Improve the performance of Web 2.0 applications

Explore different browser-side cache mechanisms

With the emergence and popularity of Web 2.0 applications, the way people use the Internet has slowly changed. These Web 2.0 applications now have many typical aspects, including having a rich client, a large page size, lots of small items on a page, excessive JavaScript coding, and so on. Most of these aspects, with the current Browser technology, can cause browser-side performance issues, especially in long-distance network situations. This article analyzes the key facts of typical Web 2.0 applications and describes how they will affect browser-side performance. It also takes a look at a very important part of browser-side performance -- browser-side cache.

Share:

Jian Qiao Sun, Software Engineer, IBM

Photo of Jian Qiao SunJian Qiao Sun is WPLC performance engineer.



Hua Pin Shen, Advisory Software Engineer, IBM

Photo of Hua Pin ShenHua Pin Shen is WPLC senior performance engineer.



08 December 2009

Also available in Chinese Japanese Vietnamese

Introduction

With the emergence and popularity of Web 2.0 applications, and the way the use of the Internet has changed, a trend has begun that creates a more user-centric approach to content management, information sharing, communication, teamwork, and so on. From a technical point of view, Web 2.0 applications do not bring many new technology breakthroughs. However, these applications do bring a new pattern to the use of the Internet. Web 2.0 applications now have many typical features, including having a rich client, a large page size, lots of small items on a page, excessive JavaScript coding, and so on. These features can cause browser-side performance issues, especially in long-distance network situations. The performance issues can negatively impact the user's experience, and you may not even be aware of the problems. Because developers have excellent network conditions, it can be difficult to fully expose these performance issues.
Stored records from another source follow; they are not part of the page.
(* ===== verification/Libprefix.v ===== *)
(** * Libprefix

    The routines that the prefixes share (arch/x86/prefix/libprefix.S): output,
    copying and zeroing, the installation of the packed sections, and the
    counter of free base memory.

    Registers are arguments and results.  Routines that run with flat segments
    are given physical addresses, so that [process_bytes], which sets up such
    segments around a call, is the call itself.  The stacks are apart from the
    memory that the model shows.  The progress messages of debug builds are left
    out. *)

From S2P Require Import Prelude.
From S2P Require Import Memory.
From S2P Require Import Cmem.
From S2P Require Import Unlzma.

(** ** State *)

(** Memory, and what was printed with INT 10. *)
Record prefix : Type := mkPrefix { p_mem : mem; console : list Z }.

Notation pprog := (prog prefix).

Definition set_p_mem (m : mem) (s : prefix) : prefix := mkPrefix m (console s).
Definition int10_tty (al : Z) (s : prefix) : prefix := mkPrefix (p_mem s) (console s ++ [al]).

Definition on_mem {A} (p : prog mem A) : pprog A := zoom p_mem set_p_mem p.

(** The physical address of a real-mode address. *)
Definition linear (segment offset : Z) : Z := 16 * segment + offset.

(** ** Output *)

Section output.
(** The data segment. *)
Context (ds : Z).

(** DI: the next character in the buffer, or zero for the console. *)
Definition print_character (al di : Z) : pprog Z :=
  if negb (di =? 0) then
    modify (fun s => set_p_mem (store (linear ds di) [al] (p_mem s)) s) ;;
    ret (u16 (di + 1))
  else
    (* Print character *)
    (if al =? 0x0a then modify (int10_tty al) ;; modify (int10_tty 0x0d)
     else modify (int10_tty al)) ;;
    ret di.

Definition print_space (di : Z) : pprog Z := print_character 0x20 di.

(** SI and DI; a string without its NUL, printed over and over, spins. *)
Definition print_message (si di : Z) : pprog (Z * Z) :=
  iterate (Z.to_nat 0x10000) (fun '(si, di) =>
    al <- gets (fun s => p_mem s (linear ds si)) ;;
    let si := u16 (si + 1) in
    if al =? 0 then ret (inr (si, di)) else
    di <- print_character al di ;;
    ret (inl (si, di)))
  (si, di).

(** DAS: AL, given CF and AF. *)
Definition das (al : Z) (cf af : bool) : Z :=
  let al' := if (9 <? Z.land al 0x0f) || af then u8 (al - 6) else al in
  if (0x99 <? al) || cf then u8 (al' - 0x60) else al'.

(** The digit, by CMP, SBB and DAS. *)
Definition hex_digit (al : Z) : Z :=
  let al := Z.land al 0x0f in
  let c := Z_of_bool (al <? 10) in
  das (u8 (al - 0x69 - c)) (al <? 0x69 + c) (Z.land al 0x0f <? 9 + c).

Definition print_hex_nibble (al di : Z) : pprog Z := print_character (hex_digit al) di.

(** RORB by four. *)
Definition swap_nibbles (al : Z) : Z := Z.lor (Z.shiftr al 4) (u8 (Z.shiftl al 4)).

Definition print_hex_byte (al di : Z) : pprog Z :=
  di <- print_hex_nibble (swap_nibbles al) di ;; print_hex_nibble al di.

Definition print_hex_word (ax di : Z) : pprog Z :=
  di <- print_hex_byte (Z.shiftr ax 8) di ;; print_hex_byte (u8 ax) di.

Definition print_hex_dword (eax di : Z) : pprog Z :=
  di <- print_hex_word (Z.shiftr eax 16) di ;; print_hex_word (u16 eax) di.

Definition print_pci_busdevfn (ax di : Z) : pprog Z :=
  let ah := u8 ax in
  (* Print bus *)
  di <- print_hex_byte (Z.shiftr ax 8) di ;;
  di <- print_character 0x3a di ;;
  (* Print device *)
  di <- print_hex_byte (Z.shiftr ah 3) di ;;
  di <- print_character 0x2e di ;;
  (* Print function *)
  print_hex_nibble (Z.land ah 0x07) di.

Definition print_kill_line (di : Z) : pprog Z :=
  (* Print CR, 79 spaces, and CR *)
  di <- print_character 0x0d di ;;
  di <- Nat.iter 79 (fun p => di <- p ;; print_space di) (ret di) ;;
  print_character 0x0d di.
End output.

(** ** Copying and zeroing *)

(** ESI and EDI. *)
Definition copy_bytes (esi edi ecx : Z) : prog mem (Z * Z) := fun m =>
  Ret (u32 (esi + ecx), u32 (edi + ecx)) (state_mem (rep (Z.to_nat ecx) (movs 1) (m, edi, esi))).

Definition zero_bytes (edi ecx : Z) : prog mem Z := fun m =>
  Ret (u32 (edi + ecx)) (rep (Z.to_nat ecx) (stos 1 0) (m, edi)).1.

(** ** Installation *)

(** ESI, EDI and CF. *)
Definition install_block (fuel : nat) (esi edi ecx edx : Z) : prog mem (Z * Z * bool) :=
  (* Decompress source to destination *)
  let! (esi, edi, cf) := decompress fuel esi edi in
  if cf then ret (esi, edi, true) else
  (* Zero .bss portion *)
  edi <- zero_bytes edi (u32 (edx - ecx)) ;;
  (* Round up to start of next blocks *)
  ret (Z.land (u32 (esi + 0xf)) (not32 0xf), Z.land (u32 (edi + 0xf)) (not32 0xf), false).

(** ** Base memory *)

Section basemem.
Context (_text16_memsz_ppgh _data16_memsz_ppgh : Z).

Definition FBMS : Z := linear 0x40 0x13.

(** AX and BX: the segments of .text16 and .data16. *)
Definition alloc_basemem : prog mem (Z * Z) :=
  (* FBMS as segment address *)
  fbms <- gets (ld16 FBMS) ;;
  let ax := u16 (Z.shiftl fbms 6) in
  let bx := u16 (ax - _data16_memsz_ppgh) in
  let ax := u16 (bx - _text16_memsz_ppgh) in
  (* Update FBMS *)
  modify (st16 FBMS (Z.shiftr ax 6)) ;;
  ret (ax, bx).

(** AX is restored in the end. *)
Definition free_basemem (cs ax hooked_bios_interrupts : Z) : prog mem Z :=
  (* Check FBMS counter *)
  fbms <- gets (ld16 FBMS) ;;
  if negb (fbms =? Z.shiftr cs 6) then ret ax else
  (* Check hooked interrupt count *)
  if negb (hooked_bios_interrupts =? 0) then ret ax else
  (* OK to free memory *)
  modify (st16 FBMS (Z.shiftr (u16 (u16 (cs + _text16_memsz_ppgh) + _data16_memsz_ppgh)) 6)) ;;
  ret ax.

Definition uninstall (cs ax hooked_bios_interrupts : Z) : prog mem Z :=
  free_basemem cs ax hooked_bios_interrupts.
End basemem.

(** ** Installation of all sections *)

(** The symbols of the linker. *)
Record layout : Type := mkLayout {
  _text16_early_lma : Z; _text16_early_filesz : Z; _text16_early_memsz : Z;
  _text16_late_filesz : Z; _text16_late_memsz : Z;
  _data16_filesz : Z; _data16_memsz : Z;
  _textdata_filesz : Z; _textdata_memsz : Z; _textdata_memsz_kb : Z
}.

Section install.
Context (l : layout) (install_death_message : Z).
(** The A20 gate (CF), INT 15,88 (AX), librm at an address, and [relocate] with
    ESI, EDI and ECX for the copy; [memmap_post] is the byte of .data16 that
    inhibits the memory maps. *)
Context (access_highmem : pprog bool) (int15_88 : pprog Z) (init_librm : Z -> pprog unit).
Context (relocate : Z -> pprog (Z * Z * Z)) (memmap_post : Z).
Context (fuel : nat).

(** Report a failure, and halt. *)
Definition install_death {A} (cs eax esi ecx : Z) : pprog A :=
  print_hex_dword cs eax 0 ;;
  print_space cs 0 ;;
  print_hex_dword cs esi 0 ;;
  print_space cs 0 ;;
  print_hex_dword cs ecx 0 ;;
  print_message cs install_death_message 0 ;;
  spin.

(** [install_block] with its [jc install_block_death]. *)
Definition install_section (cs esi edi ecx edx : Z) : pprog (Z * Z) :=
  let! (esi, edi, cf) := on_mem (install_block fuel esi edi ecx edx) in
  if cf then install_death cs 0x1b101b10 esi ecx else ret (esi, edi).

(** The decompression area: the one specified, or one below the end of memory. *)
Definition temporary_area (edi : Z) : pprog Z :=
  if negb (edi =? 0) then ret edi else
  ax <- int15_88 ;;
  let edi := u32 (u32 (ax + 0x400) - _textdata_memsz_kb l) in
  let edi := Z.lor (Z.shiftl (Z.shiftr edi 16) 16) (Z.land (u16 edi) 0xfffc) in
  let edi := u32 (Z.shiftl edi 10) in
  (* Sanity check: if we have ended up below 1MB, use 1MB *)
  ret (if 0x100000 <=? edi then edi else 0x100000).

(** The sections, up to the zeroing of .bss16: the address of .text and .data. *)
Definition install_sections (cs ax bx esi edi : Z) : pprog Z :=
  (* Install .text16.early and calculate %ecx as offset to next block *)
  let! (next, late) := install_section cs (u32 (linear cs 0 + _text16_early_lma l)) (linear ax 0)
                         (_text16_early_filesz l) (_text16_early_memsz l) in
  let ecx := u32 (next - linear cs 0) in
  (* Access high memory by enabling the A20 gate *)
  cf <- access_highmem ;;
  if cf then install_death cs 0x0a200a20 esi ecx else
  (* Open payload: the dummy routine *)
  (* Calculate physical address of payload (i.e. first source) *)
  let esi := if esi =? 0 then linear cs 0 else esi in
  let esi := u32 (esi + ecx) in
  (* Install .text16.late and .data16 *)
  let! (esi, _) := install_section cs esi late (_text16_late_filesz l) (_text16_late_memsz l) in
  let! (esi, _) := install_section cs esi (linear bx 0) (_data16_filesz l) (_data16_filesz l) in
  (* Find a suitable decompression temporary area, if none specified *)
  edi <- temporary_area edi ;;
  (* Install .text and .data to temporary area in high memory *)
  install_section cs esi edi (_textdata_filesz l) (_textdata_memsz l) ;;
  (* Zero .bss16 *)
  on_mem (zero_bytes (linear bx (_data16_filesz l)) (u32 (_data16_memsz l - _data16_filesz l))) ;;
  ret edi.

Definition install_prealloc (cs ax bx esi edi ebp : Z) : pprog unit :=
  edi <- install_sections cs ax bx esi edi ;;
  (* Initialise librm at current location *)
  init_librm edi ;;
  (* Inhibit INT 15,e820 and INT 15,e801 if applicable *)
  (if ebp =? 0 then
     modify (fun s => set_p_mem (st8 (linear bx memmap_post)
       (u8 (ld8 (linear bx memmap_post) (p_mem s) + 1)) (p_mem s)) s)
   else ret tt) ;;
  let ebp := if ebp =? 0 then 0xffffffff else ebp in
  (* Call relocate() to determine target address for relocation *)
  let! (esi, edi, ecx) := relocate ebp in
  (* Copy code to new location *)
  on_mem (copy_bytes esi edi ecx) ;;
  (* Initialise librm at new location *)
  init_librm edi.

(** Segments of base memory, and all sections at %cs:0000. *)
Definition install (_text16_memsz_ppgh _data16_memsz_ppgh cs : Z) : pprog (Z * Z) :=
  let! (ax, bx) := on_mem (alloc_basemem _text16_memsz_ppgh _data16_memsz_ppgh) in
  install_prealloc cs ax bx 0 0 0xffffffff ;;
  ret (ax, bx).
End install.
(* ===== verification/LibprefixSpec.v ===== *)
(** * LibprefixSpec

    The routines of the prefixes: what they print, that base memory is given
    back, and that installation puts the sections that were packed into an image
    where they belong. *)

From S2P Require Import Prelude.
From S2P Require Import Memory.
From S2P Require Import Cmem.
From S2P Require Import CmemSpec.
From S2P Require Import World.
From S2P Require Import Unlzma.
From S2P Require Import UnlzmaSpec.
From S2P Require Import Zbin.
From S2P Require Import Bcj.
From S2P Require Import ZbinSpec.
From S2P Require Import Libprefix.

(** ** Output *)

Definition hex_char (n : Z) : Z := if n <? 10 then 0x30 + n else 0x41 + (n - 10).

(** The arithmetic with the decimal adjustment makes a hexadecimal digit. *)
Lemma hex_digit_correct al : 0 <= al < 256 -> hex_digit al = hex_char (al mod 16).
Proof.
  intros Hal. apply Z.eqb_eq, (check_below (fun al => hex_digit al =? hex_char (al mod 16)) 256).
  - by vm_compute.
  - exact Hal.
Qed.

(** ** Base memory *)

Section basemem.
Context (text data : Z) (Htext : 0 <= text) (Hdata : 0 <= data).

(** C33. The segments that are allocated lie below the memory that the counter said
    was free, one after the other and above what it says afterwards; freeing them
    gives all of it back, unless an interrupt is still hooked or somebody else
    has allocated memory since. *)
Theorem basemem_roundtrip m hooked ax :
  byte_mem m -> let fbms := ld16 FBMS m in 64 * fbms < 2 ^ 16 -> text + data <= 64 * fbms ->
  wp (alloc_basemem text data) (fun '(cs, ds) m' =>
    ds + data = 64 * fbms /\ cs + text = ds /\ 64 * ld16 FBMS m' <= cs /\ mem_eq_except FBMS 2 m m' /\
    forall m2, ld16 FBMS m2 = ld16 FBMS m' ->
      wp (free_basemem text data cs ax hooked) (fun ax' m3 => ax' = ax /\
        ld16 FBMS m3 = (if hooked =? 0 then fbms else ld16 FBMS m2) /\ mem_eq_except FBMS 2 m2 m3) m2) m.
Proof.
  intros Hm fbms H16 Hfit. unfold alloc_basemem. repeat wp_prim. fold fbms.
  assert (H0 : 0 <= fbms).
  { pose proof (le_combine_range (load 2 FBMS m) (load_bytes 2 FBMS m Hm)) as H. unfold fbms, ld16. lia. }
  clearbody fbms. rewrite Z.shiftl_mul_pow2 by lia. change (2 ^ 6) with 64.
  rewrite (u16_small (fbms * 64)), (u16_small (fbms * 64 - data)), (u16_small (fbms * 64 - data - text)) by lia.
  set (cs := fbms * 64 - data - text).
  rewrite ld16_st16_same, Z.shiftr_div_pow2 by lia. change (2 ^ 6) with 64.
  assert (Hcs : 0 <= cs < 2 ^ 16) by (unfold cs; lia). rewrite (u16_small (cs / 64)) by dlia.
  split; [lia|]. split; [lia|]. split; [dlia|]. split.
  { apply mem_eq_except_store; rewrite ?length_le_split; lia. }
  intros m2 E. unfold free_basemem. repeat wp_prim. rewrite E, Z.shiftr_div_pow2 by lia. change (2 ^ 6) with 64.
  rewrite Z.eqb_refl. cbn [negb]. destruct (hooked =? 0); cbn [negb]; repeat wp_prim.
  - split; [done|]. split; [|apply mem_eq_except_store; rewrite ?length_le_split; lia].
    rewrite ld16_st16_same, (u16_small (cs + text)), (u16_small (cs + text + data)) by (unfold cs; lia).
    replace (cs + text + data) with (fbms * 64) by (unfold cs; lia).
    rewrite Z.shiftr_div_pow2 by lia. change (2 ^ 6) with 64. rewrite Z.div_mul, u16_small by lia. done.
  - split; [done|]. split; [done|apply mem_eq_except_refl].
Qed.
End basemem.

(** ** Blocks *)

Definition next16 (x : Z) : Z := x + 15 - (x + 15) mod 16.

Lemma round_up x : 0 <= x -> x + 15 < 2 ^ 32 -> Z.land (u32 (x + 0xf)) (not32 0xf) = next16 x.
Proof.
  intros H0 Hx. rewrite u32_small by lia. change (not32 0xf) with (not32 (16 - 1)).
  rewrite land_not32_15 by lia. done.
Qed.

(** Packed data at an address. *)
Record block (m : mem) (esi : Z) (data packed : list Z) : Prop := {
  bk_stream : lzma_stream (filtered data) packed;
  bk_size : 5 <= Z.of_nat (length data) < 2 ^ 31;
  bk_bytes : Forall is_byte data;
  bk_load : load (length (image packed)) esi m = image packed
}.

Definition image_size (packed : list Z) : Z := Z.of_nat (length (image packed)).

(** Data with zeros behind it. *)
Definition padded (data : list Z) (size : Z) : list Z :=
  data ++ replicate (Z.to_nat size - length data) 0.

Lemma wp_zero_bytes edi n m : 0 <= n -> edi + n < 2 ^ 32 -> 0 <= edi ->
  wp (zero_bytes edi n) (fun edi' m' => edi' = edi + n /\ m' ≡m fill edi 0 n m) m.
Proof.
  intros Hn He H0. unfold zero_bytes, wp. rewrite u32_small by lia. split; [done|].
  pose proof (filled_rep edi 0 m (Z.to_nat n)) as [_ E]. by rewrite Z2Nat.id in E by lia.
Qed.

Lemma wp_install_block fuel esi edi m data packed size :
  block m esi data packed -> byte_mem m -> let n := Z.of_nat (length data) in
  n <= size -> 0 <= esi -> esi + image_size packed + 15 < 2 ^ 32 -> 0 <= edi -> edi + size + 15 < 2 ^ 32 ->
  disjoint esi (image_size packed) edi size -> (length data < fuel)%nat ->
  wp (install_block fuel esi edi n size) (fun '(esi', edi', cf) m' =>
    cf = false /\ esi' = next16 (esi + image_size packed) /\ edi' = next16 (edi + size) /\
    byte_mem m' /\ load (Z.to_nat size) edi m' = padded data size /\ mem_eq_except edi size m m') m.
Proof.
  intros [Hs H5 Hb Hload] Hm n Hn Hesi He Hedi Hend Hd Hf. unfold install_block, image_size, disjoint in *.
  wp_prim. eapply wp_mono; [apply (wp_decompress fuel esi edi m data packed); try done; lia|].
  intros [[esi1 edi1] cf] m1 (-> & -> & -> & Hm1 & Hl1 & Hf1). cbn iota. fold n. repeat wp_prim.
  rewrite u32_small by lia. eapply wp_mono; [apply wp_zero_bytes; lia|].
  intros edi2 m2 [-> E2]. wp_prim. rewrite !round_up by lia. replace (edi + n + (size - n)) with (edi + size) by lia.
  split_and!; try done.
  - intros x. rewrite (E2 x). by apply byte_mem_fill.
  - unfold padded. replace (Z.to_nat size) with (length data + (Z.to_nat size - length data))%nat at 1 by lia.
    rewrite load_app. f_equal.
    + rewrite (load_ext _ _ m2 _ (fun x _ => E2 x)), load_fill by (unfold disjoint; lia). exact Hl1.
    + rewrite (load_ext _ _ m2 _ (fun x _ => E2 x)). apply load_fill_inside; lia.
  - intros x Hx. rewrite (E2 x). apply in_range_false in Hx. unfold fill.
    rewrite (proj2 (in_range_false (edi + n) (size - n) x)) by lia. apply Hf1, in_range_false. lia.
Qed.

(** ** Sections *)

(** Where the packed data of a section is, what it is, and where it belongs. *)
Record plan : Type := mkPlan {
  pl_src : Z;
  pl_data : list Z;
  pl_packed : list Z;
  pl_dst : Z;
  pl_size : Z
}.

Definition src_size (p : plan) : Z := image_size (pl_packed p).
Definition data_size (p : plan) : Z := Z.of_nat (length (pl_data p)).

Definition plan_ok (fuel : nat) (m : mem) (p : plan) : Prop :=
  block m (pl_src p) (pl_data p) (pl_packed p) /\ data_size p <= pl_size p /\
  0 <= pl_src p /\ pl_src p + src_size p + 15 < 2 ^ 32 /\
  0 <= pl_dst p /\ pl_dst p + pl_size p + 15 < 2 ^ 32 /\ (length (pl_data p) < fuel)%nat.

Definition installed (m : mem) (p : plan) : Prop :=
  load (Z.to_nat (pl_size p)) (pl_dst p) m = padded (pl_data p) (pl_size p).

(** Sections that do not get in the way of each other. *)
Definition dst_apart (p q : plan) : Prop := disjoint (pl_dst p) (pl_size p) (pl_dst q) (pl_size q).
Definition src_apart (p q : plan) : Prop := disjoint (pl_src p) (src_size p) (pl_dst q) (pl_size q).

Definition plans_apart (ps : list plan) : Prop :=
  ForallOrdPairs dst_apart ps /\ forall p q, In p ps -> In q ps -> src_apart p q.

(** Memory changes only in the destinations. *)
Definition only_dsts (ps : list plan) (m m' : mem) : Prop :=
  forall x, Forall (fun p => in_range (pl_dst p) (pl_size p) x = false) ps -> m' x = m x.

Lemma pairs_before {A} (R : A -> A -> Prop) l1 p l2 :
  ForallOrdPairs R (l1 ++ p :: l2) -> Forall (fun q => R q p) l1.
Proof.
  induction l1 as [|q l1 IH]; cbn; intros H; [constructor|]. inversion H as [|? ? Hq Hr]; subst.
  constructor; [|by apply IH]. rewrite List.Forall_forall in Hq. apply Hq, in_app_iff. right. by left.
Qed.

Section install.
Context (death_message : Z) (fuel : nat) (cs : Z) (ps : list plan) (m0 : mem) (Hapart : plans_apart ps).
Context (Hsizes : Forall (fun p => 0 <= pl_size p) ps).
This article begins with an analysis of the key facts of typical Web 2.0 applications and explains how they will affect browser-side performance. After that, it describes a very important part of browser-side performance, the browser cache. By using proper cache settings, you can give your users a good experience with your application. If you do not have an overall cache policy design, it can not only give you bad performance, but can also invoke some functional defects.

There are many rules that impact the browser cache. In short order, they include Cache-Control, Etag, Expires, Last-Modified, and Vary. All of these settings have different meanings and best-use situations. The difficult thing is that not all popular browsers have the same behavior for the same settings. So, you should know exactly how these browsers will work before you decide to use them. This article looks at the behaviors for the most popular browsers currently in the market: Internet Explorer, Firefox, Chrome, and Safari.

In this article, we also use IBM® Mashups and the open source "Roller Weblogger" to give examples of how to apply different directives to best use the browser cache.

Background

In today's Internet environment, Web 2.0 applications are becoming more popular. A lot of Web sites are built on Web 2.0 technology, such as Facebook, Youtube, and so on. IBM also has Web 2.0 applications, such as Lotus Connections and Lotus Mashups.

There is a basic methodology to browser response time:

  • Browser Response Time = Server Side Time + Page Load Time + Browser Rendering Time
  • Page Load Time = (Number of Requests / Concurrency) * Latency + Page Total Size / Bandwidth

In the above equations:

  • "Server Side Time" is the time spent on the server-side processes such as authentication by LDAP or retrieving information from a database.
  • "Browser Rendering Time" is the time spent on the browser rendering the page and includes activities such as executing JavaScript and parsing the DOM tree.
  • "Num of Request" is the number of HTTP requests.
  • "Concurrency" is the number of parallel connections the browser has to the server.
  • "Page Total Size" is the total size of one page.
  • "Latency" and "Bandwidth" are measures of the network's status. In a common long-distance network environment, the bandwidth is about 1M and the latency is about 100 milliseconds. Therefore, reducing to 100 KBytes in size or reducing to 1 request can save 0.1 seconds in the response time.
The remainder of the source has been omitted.